Every line with the string "Hcap" should be copied from the data.

---------- DATA

(** X20: when the decoded bits start with a valid header that declares [L]
    bytes and the video has at least [header_len_bits + 8 L] blocks,
    [extract] sets the bit count to [header_len_bits + 8 L], keeps those
    bits at the front of the accumulator, and writes the [L] bytes spelled
    by the [8 L] bits after the header, whatever the later blocks hold. *)
Theorem extract_complete_stream (block : Type) (dct_coeff : block -> Q)
    (frames : list (frame block)) (length_bytes : list byte) :
  let D := decoded dct_coeff (blocks_of frames) in
  let st := fst (extract dct_coeff frames) in
  let L := N.to_nat (from_bytes_big length_bytes) in
  firstn header_len_bits D = bits_of_bytes (MARKER ++ length_bytes) ->
  length length_bytes = 4%nat ->
  (header_len_bits + 8 * L <= capacity frames)%nat ->
  extraction_failed st = false /\
  total_bits_to_extract st = Some (120 + 8 * from_bytes_big length_bytes)%N /\
  firstn (header_len_bits + 8 * L) (extracted_bits st)
  = firstn (header_len_bits + 8 * L) D /\
  snd (extract dct_coeff frames)
  = Some (Written (bytes_of_bits (firstn (8 * L) (skipn header_len_bits D)))).
Proof.
  cbv zeta. intros E H4 Hcap.
  destruct (extract_complete block dct_coeff frames length_bytes E H4 Hcap)
    as (G1 & G2 & G3 & _ & G5).
  now repeat split.
Qed.

Lemma extract_complete_stream_witness :
  firstn header_len_bits (decoded Lossless.dct_coeff (blocks_of abc_then_more))
  = bits_of_bytes (MARKER ++ [x00; x00; x00; x03]) /\
  length [x00; x00; x00; x03] = 4%nat /\
  (header_len_bits + 8 * N.to_nat (from_bytes_big [x00; x00; x00; x03])
   <= capacity abc_then_more)%nat /\
  snd (extract Lossless.dct_coeff abc_then_more)
  = Some (Written
            (bytes_of_bits
               (firstn (8 * N.to_nat (from_bytes_big [x00; x00; x00; x03]))
                  (skipn header_len_bits
                     (decoded Lossless.dct_coeff (blocks_of abc_then_more)))))).
Proof.
  assert (H1 : firstn header_len_bits
                 (decoded Lossless.dct_coeff (blocks_of abc_then_more))
               = bits_of_bytes (MARKER ++ [x00; x00; x00; x03]))
    by (vm_compute; reflexivity).
  assert (H2 : length [x00; x00; x00; x03] = 4%nat) by reflexivity.
  assert (H3 : (header_len_bits + 8 * N.to_nat (from_bytes_big [x00; x00; x00; x03])
                <= capacity abc_then_more)%nat) by (vm_compute; lia).
  split; [exact H1|]. split; [exact H2|]. split; [exact H3|].
  exact (proj2 (proj2 (proj2 (extract_complete_stream Lossless.block
                                Lossless.dct_coeff abc_then_more
                                [x00; x00; x00; x03] H1 H2 H3)))).
Defined.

--------------------

WRITTEN ANSWER:
  cbv zeta. intros E H4 Hcap.
  destruct (extract_complete block dct_coeff frames length_bytes E H4 Hcap)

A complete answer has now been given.